__Aim of the task__:
Find the line with "Fixpoint cut0 (l" in the entries below. Repeat it, every following line, and the line with "chmod : list Z → Z → U S Z;", exactly and with nothing added.

__Supplied material__:
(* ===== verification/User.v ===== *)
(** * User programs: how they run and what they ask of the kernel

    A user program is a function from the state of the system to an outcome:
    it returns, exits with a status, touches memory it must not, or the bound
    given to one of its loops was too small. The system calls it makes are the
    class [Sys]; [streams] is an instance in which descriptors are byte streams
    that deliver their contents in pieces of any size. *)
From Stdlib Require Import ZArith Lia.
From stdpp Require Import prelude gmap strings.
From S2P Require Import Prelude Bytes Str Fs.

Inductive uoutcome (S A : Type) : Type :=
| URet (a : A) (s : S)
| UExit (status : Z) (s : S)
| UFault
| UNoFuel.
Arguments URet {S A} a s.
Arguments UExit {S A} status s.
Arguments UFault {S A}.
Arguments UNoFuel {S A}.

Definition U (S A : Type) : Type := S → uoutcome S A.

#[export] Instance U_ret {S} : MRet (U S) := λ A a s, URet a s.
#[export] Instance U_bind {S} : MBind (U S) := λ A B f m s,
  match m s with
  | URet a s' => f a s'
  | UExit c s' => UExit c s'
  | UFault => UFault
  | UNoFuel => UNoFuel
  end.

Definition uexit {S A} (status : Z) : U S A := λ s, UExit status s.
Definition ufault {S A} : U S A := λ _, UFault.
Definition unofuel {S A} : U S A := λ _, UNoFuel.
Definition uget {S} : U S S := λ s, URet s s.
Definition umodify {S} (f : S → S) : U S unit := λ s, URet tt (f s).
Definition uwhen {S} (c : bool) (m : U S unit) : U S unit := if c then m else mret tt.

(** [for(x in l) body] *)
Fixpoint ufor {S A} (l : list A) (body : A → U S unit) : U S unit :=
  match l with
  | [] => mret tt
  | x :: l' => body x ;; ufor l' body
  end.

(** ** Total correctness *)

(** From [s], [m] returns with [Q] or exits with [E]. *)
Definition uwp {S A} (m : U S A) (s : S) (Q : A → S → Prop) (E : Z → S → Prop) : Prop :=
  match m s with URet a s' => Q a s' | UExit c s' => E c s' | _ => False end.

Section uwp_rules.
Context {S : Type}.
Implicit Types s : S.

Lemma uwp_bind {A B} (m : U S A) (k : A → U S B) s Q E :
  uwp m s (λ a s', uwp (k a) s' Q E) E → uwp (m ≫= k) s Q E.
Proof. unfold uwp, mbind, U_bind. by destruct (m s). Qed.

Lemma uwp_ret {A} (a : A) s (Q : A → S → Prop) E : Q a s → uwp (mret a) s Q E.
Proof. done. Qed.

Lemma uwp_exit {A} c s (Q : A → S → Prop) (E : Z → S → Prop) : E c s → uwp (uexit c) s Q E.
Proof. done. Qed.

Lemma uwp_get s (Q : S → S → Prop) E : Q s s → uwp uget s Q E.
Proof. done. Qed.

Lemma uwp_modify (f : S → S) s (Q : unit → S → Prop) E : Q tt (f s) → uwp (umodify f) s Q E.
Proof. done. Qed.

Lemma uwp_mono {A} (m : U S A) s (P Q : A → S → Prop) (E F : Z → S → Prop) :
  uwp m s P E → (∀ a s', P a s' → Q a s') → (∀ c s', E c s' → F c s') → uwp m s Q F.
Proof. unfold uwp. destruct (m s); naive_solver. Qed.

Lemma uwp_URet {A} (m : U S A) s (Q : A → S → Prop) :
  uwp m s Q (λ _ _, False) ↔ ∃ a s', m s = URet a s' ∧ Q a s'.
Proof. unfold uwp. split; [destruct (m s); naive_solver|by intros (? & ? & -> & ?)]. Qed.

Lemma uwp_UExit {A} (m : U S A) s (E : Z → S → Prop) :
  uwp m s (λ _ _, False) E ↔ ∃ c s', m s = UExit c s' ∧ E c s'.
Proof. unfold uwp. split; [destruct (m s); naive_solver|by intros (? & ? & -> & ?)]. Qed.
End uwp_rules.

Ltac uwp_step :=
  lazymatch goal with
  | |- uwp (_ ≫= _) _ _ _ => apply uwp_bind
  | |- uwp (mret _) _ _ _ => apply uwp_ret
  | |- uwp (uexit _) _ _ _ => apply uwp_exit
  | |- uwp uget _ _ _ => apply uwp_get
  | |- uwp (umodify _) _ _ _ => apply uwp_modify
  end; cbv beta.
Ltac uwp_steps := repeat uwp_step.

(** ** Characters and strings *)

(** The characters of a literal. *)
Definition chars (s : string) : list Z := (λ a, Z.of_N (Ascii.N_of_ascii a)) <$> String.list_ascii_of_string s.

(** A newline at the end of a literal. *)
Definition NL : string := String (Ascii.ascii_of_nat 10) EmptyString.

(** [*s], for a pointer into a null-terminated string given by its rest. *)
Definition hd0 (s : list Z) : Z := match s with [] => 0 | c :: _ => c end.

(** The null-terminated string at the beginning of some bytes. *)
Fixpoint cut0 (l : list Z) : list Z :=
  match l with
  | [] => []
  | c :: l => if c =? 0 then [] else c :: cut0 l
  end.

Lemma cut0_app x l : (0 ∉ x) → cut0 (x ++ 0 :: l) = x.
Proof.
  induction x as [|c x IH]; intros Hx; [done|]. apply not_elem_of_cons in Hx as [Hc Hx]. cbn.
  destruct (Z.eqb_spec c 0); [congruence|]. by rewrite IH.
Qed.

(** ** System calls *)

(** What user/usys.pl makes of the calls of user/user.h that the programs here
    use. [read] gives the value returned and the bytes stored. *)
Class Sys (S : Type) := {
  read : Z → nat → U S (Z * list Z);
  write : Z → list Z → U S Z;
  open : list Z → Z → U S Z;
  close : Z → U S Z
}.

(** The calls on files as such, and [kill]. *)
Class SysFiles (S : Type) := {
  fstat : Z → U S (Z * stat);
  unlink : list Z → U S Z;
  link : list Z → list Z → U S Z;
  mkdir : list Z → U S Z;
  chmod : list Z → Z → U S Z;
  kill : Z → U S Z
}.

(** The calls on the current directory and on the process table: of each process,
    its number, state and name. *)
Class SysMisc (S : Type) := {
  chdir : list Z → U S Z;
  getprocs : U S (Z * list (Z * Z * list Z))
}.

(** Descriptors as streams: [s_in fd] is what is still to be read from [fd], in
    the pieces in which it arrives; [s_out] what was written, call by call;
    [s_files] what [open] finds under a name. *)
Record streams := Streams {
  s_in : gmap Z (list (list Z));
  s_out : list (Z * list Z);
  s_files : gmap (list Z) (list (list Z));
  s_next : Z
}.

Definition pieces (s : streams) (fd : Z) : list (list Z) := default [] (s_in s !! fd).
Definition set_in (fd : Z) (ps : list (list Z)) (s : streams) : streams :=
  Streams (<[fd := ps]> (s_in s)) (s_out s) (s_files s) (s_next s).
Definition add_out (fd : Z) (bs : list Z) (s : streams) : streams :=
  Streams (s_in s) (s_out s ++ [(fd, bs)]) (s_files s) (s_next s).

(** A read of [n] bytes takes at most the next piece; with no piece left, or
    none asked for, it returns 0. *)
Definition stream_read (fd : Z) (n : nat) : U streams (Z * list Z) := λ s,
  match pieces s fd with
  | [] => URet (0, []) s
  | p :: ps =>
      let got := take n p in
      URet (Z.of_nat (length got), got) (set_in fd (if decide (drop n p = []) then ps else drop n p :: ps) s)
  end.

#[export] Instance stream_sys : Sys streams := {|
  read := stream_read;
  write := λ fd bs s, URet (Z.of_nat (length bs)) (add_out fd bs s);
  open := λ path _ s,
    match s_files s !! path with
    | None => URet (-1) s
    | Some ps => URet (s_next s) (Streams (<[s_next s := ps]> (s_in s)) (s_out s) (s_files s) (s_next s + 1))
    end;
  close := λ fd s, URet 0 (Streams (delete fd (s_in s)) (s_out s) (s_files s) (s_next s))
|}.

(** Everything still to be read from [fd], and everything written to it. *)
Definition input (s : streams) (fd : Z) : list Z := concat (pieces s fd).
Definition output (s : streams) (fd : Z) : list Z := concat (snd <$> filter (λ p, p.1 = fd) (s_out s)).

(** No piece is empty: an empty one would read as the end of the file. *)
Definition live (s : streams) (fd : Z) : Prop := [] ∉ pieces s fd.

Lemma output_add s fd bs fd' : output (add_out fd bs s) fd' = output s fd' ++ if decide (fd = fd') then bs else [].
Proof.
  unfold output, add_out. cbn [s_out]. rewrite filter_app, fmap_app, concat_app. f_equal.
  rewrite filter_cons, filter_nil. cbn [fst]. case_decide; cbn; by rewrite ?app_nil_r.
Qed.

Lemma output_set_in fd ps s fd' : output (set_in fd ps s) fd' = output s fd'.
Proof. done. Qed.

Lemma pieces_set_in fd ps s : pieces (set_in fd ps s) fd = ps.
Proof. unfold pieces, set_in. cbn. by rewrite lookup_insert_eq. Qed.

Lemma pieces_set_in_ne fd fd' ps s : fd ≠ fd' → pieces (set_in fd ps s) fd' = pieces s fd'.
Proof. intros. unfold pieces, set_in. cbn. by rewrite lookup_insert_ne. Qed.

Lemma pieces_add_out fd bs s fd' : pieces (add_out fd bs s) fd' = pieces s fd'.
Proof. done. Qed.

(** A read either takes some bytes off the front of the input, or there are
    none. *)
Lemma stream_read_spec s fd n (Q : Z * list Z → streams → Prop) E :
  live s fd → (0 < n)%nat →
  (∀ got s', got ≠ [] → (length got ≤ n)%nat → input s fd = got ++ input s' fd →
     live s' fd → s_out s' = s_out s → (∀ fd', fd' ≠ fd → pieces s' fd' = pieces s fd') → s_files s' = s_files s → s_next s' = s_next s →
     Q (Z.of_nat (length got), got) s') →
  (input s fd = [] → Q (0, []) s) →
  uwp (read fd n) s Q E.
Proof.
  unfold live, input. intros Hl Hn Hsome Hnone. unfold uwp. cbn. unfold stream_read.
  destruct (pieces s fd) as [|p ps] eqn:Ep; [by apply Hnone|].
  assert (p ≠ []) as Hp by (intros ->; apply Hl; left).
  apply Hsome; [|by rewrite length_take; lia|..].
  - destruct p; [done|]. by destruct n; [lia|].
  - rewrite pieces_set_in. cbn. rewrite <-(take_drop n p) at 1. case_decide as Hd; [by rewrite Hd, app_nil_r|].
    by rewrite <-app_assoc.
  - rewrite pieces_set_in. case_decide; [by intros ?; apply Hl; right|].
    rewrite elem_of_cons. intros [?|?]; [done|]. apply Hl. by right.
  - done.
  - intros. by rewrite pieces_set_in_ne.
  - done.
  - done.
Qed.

__Solved problem__:
Fixpoint cut0 (l : list Z) : list Z :=
  match l with
  | [] => []
  | c :: l => if c =? 0 then [] else c :: cut0 l
  end.

Lemma cut0_app x l : (0 ∉ x) → cut0 (x ++ 0 :: l) = x.
Proof.
  induction x as [|c x IH]; intros Hx; [done|]. apply not_elem_of_cons in Hx as [Hc Hx]. cbn.
  destruct (Z.eqb_spec c 0); [congruence|]. by rewrite IH.
Qed.

(** ** System calls *)

(** What user/usys.pl makes of the calls of user/user.h that the programs here
    use. [read] gives the value returned and the bytes stored. *)
Class Sys (S : Type) := {
  read : Z → nat → U S (Z * list Z);
  write : Z → list Z → U S Z;
  open : list Z → Z → U S Z;
  close : Z → U S Z
}.

(** The calls on files as such, and [kill]. *)
Class SysFiles (S : Type) := {
  fstat : Z → U S (Z * stat);
  unlink : list Z → U S Z;
  link : list Z → list Z → U S Z;
  mkdir : list Z → U S Z;
  chmod : list Z → Z → U S Z;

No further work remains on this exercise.